The Politics of Integration: How Reform Dynamics Changed after the Euro Crisis
Friday, April 15, 2016
Assembly F (DoubleTree by Hilton Philadelphia Center City)
Sara Konoe
,
Faculty of Economics, Kansai University
Traditionally, European integration tends to progress through negative integration, which refers to the removal of national barriers, while positive integration, which refers to the collective dealing of policy instruments, often tends to be delayed (Tinbergen 1965; Pinder 1968). The categorization of negative vs. positive integration differs from that of market-making (i.e., enhancing production capacity) vs. market-correcting (i.e., remedying external effects) integration, as pointed out by Scharpf (1999). While negative integration implies market-making policies, positive integration implies both market-making and market-correcting policies. In the financial markets field, the EU actively implemented not only negative integration, including the “European Passport” policy, but also positive and market-making integration, including Financial Services Action Plan and Lamfalussy Directives from the late 1990s to the early 2000s (Posner 2007; Schweiger 2014). However, European initiative was rather limited in the areas of positive and market-correcting integration, as shown in the case of bank capital regulation (Quaglia 2014) and supervisory coordination.

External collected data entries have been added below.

(** [std::bit_cast] of the unsigned accumulator to the signed type. *)
Definition get_i (size : nat) (input : list Z) : res (Z * list Z) :=
  '(bits, p) ← get_u size input;
  Ok ((bits + 2 ^ (8 * Z.of_nat size - 1)) mod 2 ^ (8 * Z.of_nat size)
      - 2 ^ (8 * Z.of_nat size - 1), p).

(** The magic bytes 'T' and 'S'. *)
Definition put_header (kind sequence epoch : Z) : list Z :=
  put 1 84 ++ put 1 83 ++ put 1 Wire_Version ++ put 1 kind ++ put 8 sequence ++ put 8 epoch.

(** The four tests are short-circuited: a mismatch stops the reading. *)
Definition get_magic (kind : Z) (p : list Z) : res (bool * list Z) :=
  '(b, p) ← get_u 1 p;
  if negb (b =? 84) then Ok (false, p) else
  '(b, p) ← get_u 1 p;
  if negb (b =? 83) then Ok (false, p) else
  '(b, p) ← get_u 1 p;
  if negb (b =? Wire_Version) then Ok (false, p) else
  '(b, p) ← get_u 1 p;
  if negb (b =? kind) then Ok (false, p) else Ok (true, p).

Definition encode_request (message : OMClientRequest) : list Z :=
  let r := omrq_request message in
  put_header 1 (omrq_seq_num message) (omrq_session_epoch message) ++
  put 1 (ClientRequestType_to_Z (rq_type r)) ++
  put 4 (rq_client_id r) ++
  put 4 (rq_ticker_id r) ++
  put 8 (rq_order_id r) ++
  put 1 (Side_to_Z (rq_side r)) ++
  put 8 (rq_price r) ++
  put 4 (rq_qty r).

(** [message] is the output parameter: untouched when the header is refused. *)
Definition decode_request (p : list Z) (message : OMClientRequest) :
    res (bool * OMClientRequest) :=
  '(ok, p) ← get_magic 1 p;
  if negb ok then Ok (false, message) else
  '(sequence, p) ← get_u 8 p;
  '(epoch, p) ← get_u 8 p;
  '(type, p) ← get_u 1 p;
  '(client, p) ← get_u 4 p;
  '(ticker, p) ← get_u 4 p;
  '(order, p) ← get_u 8 p;
  '(side, p) ← get_i 1 p;
  '(price, p) ← get_i 8 p;
  '(qty, p) ← get_u 4 p;
  Ok (true, {|
    omrq_seq_num := sequence;
    omrq_request := {|
      rq_type := ClientRequestType_of_Z type;
      rq_client_id := client;
      rq_ticker_id := ticker;
      rq_order_id := order;
      rq_side := Side_of_Z side;
      rq_price := price;
      rq_qty := qty;
      rq_session_epoch := epoch;
      rq_request_seq := sequence
    |};
    omrq_session_epoch := epoch
  |}).

Definition encode_response (message : OMClientResponse) : list Z :=
  let r := omrs_response message in
  put_header 2 (omrs_seq_num message) (omrs_session_epoch message) ++
  put 1 (ClientResponseType_to_Z (rs_type r)) ++
  put 4 (rs_client_id r) ++
  put 4 (rs_ticker_id r) ++
  put 8 (rs_client_order_id r) ++
  put 8 (rs_market_order_id r) ++
  put 1 (Side_to_Z (rs_side r)) ++
  put 8 (rs_price r) ++
  put 4 (rs_exec_qty r) ++
  put 4 (rs_leaves_qty r) ++
  put 1 (RejectReason_to_Z (rs_reject_reason r)) ++
  put 8 (rs_response_id r) ++
  put 8 (rs_position r).

Definition decode_response (p : list Z) (message : OMClientResponse) :
    res (bool * OMClientResponse) :=
  '(ok, p) ← get_magic 2 p;
  if negb ok then Ok (false, message) else
  '(sequence, p) ← get_u 8 p;
  '(epoch, p) ← get_u 8 p;
  '(type, p) ← get_u 1 p;
  '(client, p) ← get_u 4 p;
  '(ticker, p) ← get_u 4 p;
  '(coid, p) ← get_u 8 p;
  '(moid, p) ← get_u 8 p;
  '(side, p) ← get_i 1 p;
  '(price, p) ← get_i 8 p;
  '(exec_qty, p) ← get_u 4 p;
  '(leaves_qty, p) ← get_u 4 p;
  '(reason, p) ← get_u 1 p;
  '(response_id, p) ← get_u 8 p;
  '(position, p) ← get_i 8 p;
  Ok (true, {|
    omrs_seq_num := sequence;
    omrs_response := {|
      rs_type := ClientResponseType_of_Z type;
      rs_client_id := client;
      rs_ticker_id := ticker;
      rs_client_order_id := coid;
      rs_market_order_id := moid;
      rs_side := Side_of_Z side;
      rs_price := price;
      rs_exec_qty := exec_qty;
      rs_leaves_qty := leaves_qty;
      rs_reject_reason := RejectReason_of_Z reason;
      rs_response_id := response_id;
      rs_position := position
    |};
    omrs_session_epoch := epoch
  |}).

Definition encode_market (message : MDPMarketUpdate) : list Z :=
  let r := mdp_update message in
  put 1 84 ++ put 1 83 ++ put 1 Wire_Version ++ put 1 3 ++
  put 8 (mdp_seq_num message) ++
  put 8 (mdp_snapshot_cycle message) ++
  put 8 (mdp_watermark message) ++
  put 8 (mdp_state_hash message) ++
  put 1 (MarketUpdateType_to_Z (mu_type r)) ++
  put 8 (mu_order_id r) ++
  put 4 (mu_ticker_id r) ++
  put 1 (Side_to_Z (mu_side r)) ++
  put 8 (mu_price r) ++
  put 4 (mu_qty r) ++
  put 8 (mu_priority r).

(** The event types the network may carry: [CLEAR] to [SNAPSHOT_END]. *)
Definition market_type_on_wire (t : MarketUpdateType) : bool :=
  (MarketUpdateType_to_Z MD_CLEAR <=? MarketUpdateType_to_Z t) &&
  (MarketUpdateType_to_Z t <=? MarketUpdateType_to_Z MD_SNAPSHOT_END).

(** The message is filled in before the event type is judged. *)
Definition decode_market (p : list Z) (message : MDPMarketUpdate) :
    res (bool * MDPMarketUpdate) :=
  '(ok, p) ← get_magic 3 p;
  if negb ok then Ok (false, message) else
  '(sequence, p) ← get_u 8 p;
  '(cycle, p) ← get_u 8 p;
  '(watermark, p) ← get_u 8 p;
  '(hash, p) ← get_u 8 p;
  '(type, p) ← get_u 1 p;
  '(order, p) ← get_u 8 p;
  '(ticker, p) ← get_u 4 p;
  '(side, p) ← get_i 1 p;
  '(price, p) ← get_i 8 p;
  '(qty, p) ← get_u 4 p;
  '(priority, p) ← get_u 8 p;
  let event := {|
    mu_type := MarketUpdateType_of_Z type;
    mu_order_id := order;
    mu_ticker_id := ticker;
    mu_side := Side_of_Z side;
    mu_price := price;
    mu_qty := qty;
    mu_priority := priority
  |} in
  Ok (market_type_on_wire (mu_type event), {|
    mdp_seq_num := sequence;
    mdp_update := event;
    mdp_snapshot_cycle := cycle;
    mdp_watermark := watermark;
    mdp_state_hash := hash
  |}).

(** [Wire::validate]: the business fields of a request. *)
Definition validate (r : MEClientRequest) : RejectReason :=
  if (ME_MAX_NUM_CLIENTS <=? rq_client_id r) || (ME_MAX_TICKERS <=? rq_ticker_id r) ||
     (ME_MAX_ORDER_IDS <=? rq_order_id r) then INVALID_ID else
  if bool_decide (rq_type r = QUERY) then NONE else
  if negb (bool_decide (rq_type r = NEW)) && negb (bool_decide (rq_type r = CANCEL))
  then INVALID_TYPE else
  if rq_order_id r =? 0 then INVALID_ID else
  if bool_decide (rq_type r = CANCEL) then NONE else
  if negb (is_buy_or_sell (rq_side r)) then INVALID_SIDE else
  if (rq_price r <=? 0) || (rq_price r =? Price_INVALID) then INVALID_PRICE else
  if (rq_qty r =? 0) || (rq_qty r =? Qty_INVALID) || (INT32_MAX <? rq_qty r)
  then INVALID_QTY else
  NONE.

(** Frames whose fields fit the wire widths. *)
Definition om_request_wf (m : OMClientRequest) : Prop :=
  is_u64 (omrq_seq_num m) /\ is_u64 (omrq_session_epoch m) /\ request_wf (omrq_request m).
Definition om_response_wf (m : OMClientResponse) : Prop :=
  is_u64 (omrs_seq_num m) /\ is_u64 (omrs_session_epoch m) /\ response_wf (omrs_response m).
Definition mdp_wf (m : MDPMarketUpdate) : Prop :=
  is_u64 (mdp_seq_num m) /\ is_u64 (mdp_snapshot_cycle m) /\ is_u64 (mdp_watermark m) /\
  is_u64 (mdp_state_hash m) /\ update_wf (mdp_update m) /\
  market_type_on_wire (mu_type (mdp_update m)) = true.

(** What the receiver sees of a request frame: the decoder copies the epoch
    and the sequence number of the frame into the inner request. *)
Definition received_request (m : OMClientRequest) : OMClientRequest :=
  let r := omrq_request m in {|
    omrq_seq_num := omrq_seq_num m;
    omrq_request := {|
      rq_type := rq_type r;
      rq_client_id := rq_client_id r;
      rq_ticker_id := rq_ticker_id r;
      rq_order_id := rq_order_id r;
      rq_side := rq_side r;
      rq_price := rq_price r;
      rq_qty := rq_qty r;
      rq_session_epoch := omrq_session_epoch m;
      rq_request_seq := omrq_seq_num m
    |};
    omrq_session_epoch := omrq_session_epoch m
  |}.

(** ** Codec: what a frame format promises to the network components *)
Class Codec (M : Type) : Type := {
  frame_size : nat;
  frame_encode : M -> list Z;
  frame_decode : list Z -> M -> res (bool * M);
  frame_wf : M -> Prop;
  frame_view : M -> M;
  frame_encode_size m : length (frame_encode m) = frame_size;
  frame_encode_bytes m : Forall is_byte (frame_encode m);
  frame_roundtrip m m0 rest :
    frame_wf m -> frame_decode (frame_encode m ++ rest) m0 = Ok (true, frame_view m);
  frame_decode_total bs m0 :
    (frame_size <= length bs)%nat -> exists b m, frame_decode bs m0 = Ok (b, m);
  frame_canonical bs m0 m :
    Forall is_byte bs -> frame_decode bs m0 = Ok (true, m) ->
    frame_wf m /\ bs = frame_encode m ++ drop frame_size bs
}.

(** ** Byte-level lemmas *)
Lemma length_put_bytes n v : length (put_bytes n v) = n.
Proof. induction n; simpl; congruence. Qed.

Lemma length_put n v : length (put n v) = n.
Proof. apply length_put_bytes. Qed.

Lemma put_bytes_byte n v : Forall is_byte (put_bytes n v).
Proof.
  induction n; constructor; [|done]. unfold is_byte, u8. apply Z.mod_pos_bound. lia.
Qed.

Lemma put_byte n v : Forall is_byte (put n v).
Proof. apply put_bytes_byte. Qed.

Lemma shift_or_byte a b : is_byte b -> Z.lor (Z.shiftl a 8) b = a * 256 + b.
Proof.
  intros Hb. unfold is_byte in Hb.
  assert (Hz : Z.land (Z.shiftl a 8) b = 0).
  { apply Z.bits_inj'. intros n Hn. rewrite Z.land_spec, Z.bits_0.
    destruct (decide (n < 8)).
    - rewrite Z.shiftl_spec_low by done. done.
    - rewrite <- (Z.mod_small b (2 ^ 8)) by lia.
      rewrite Z.mod_pow2_bits_high by lia. apply andb_false_r. }
  pose proof (Z.add_lor_land (Z.shiftl a 8) b) as H.
  rewrite Hz in H. rewrite Z.shiftl_mul_pow2 in H |- * by lia. lia.
Qed.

In response to the Euro crisis, radical reforms were undertaken in the fields of financial crisis management and crisis prevention through the creation of the European Stability Mechanism and Banking Union, that is, positive and market-correcting integration. This paper assesses the degree to which and the channels through which the Euro crisis enabled such a type of integration, while focusing on the changing economic and political conditions in German politics. Though Germany has remained a veto player, its changed attitude after the crisis may have impacted the policy scope on which European countries agree and enabled deeper integration.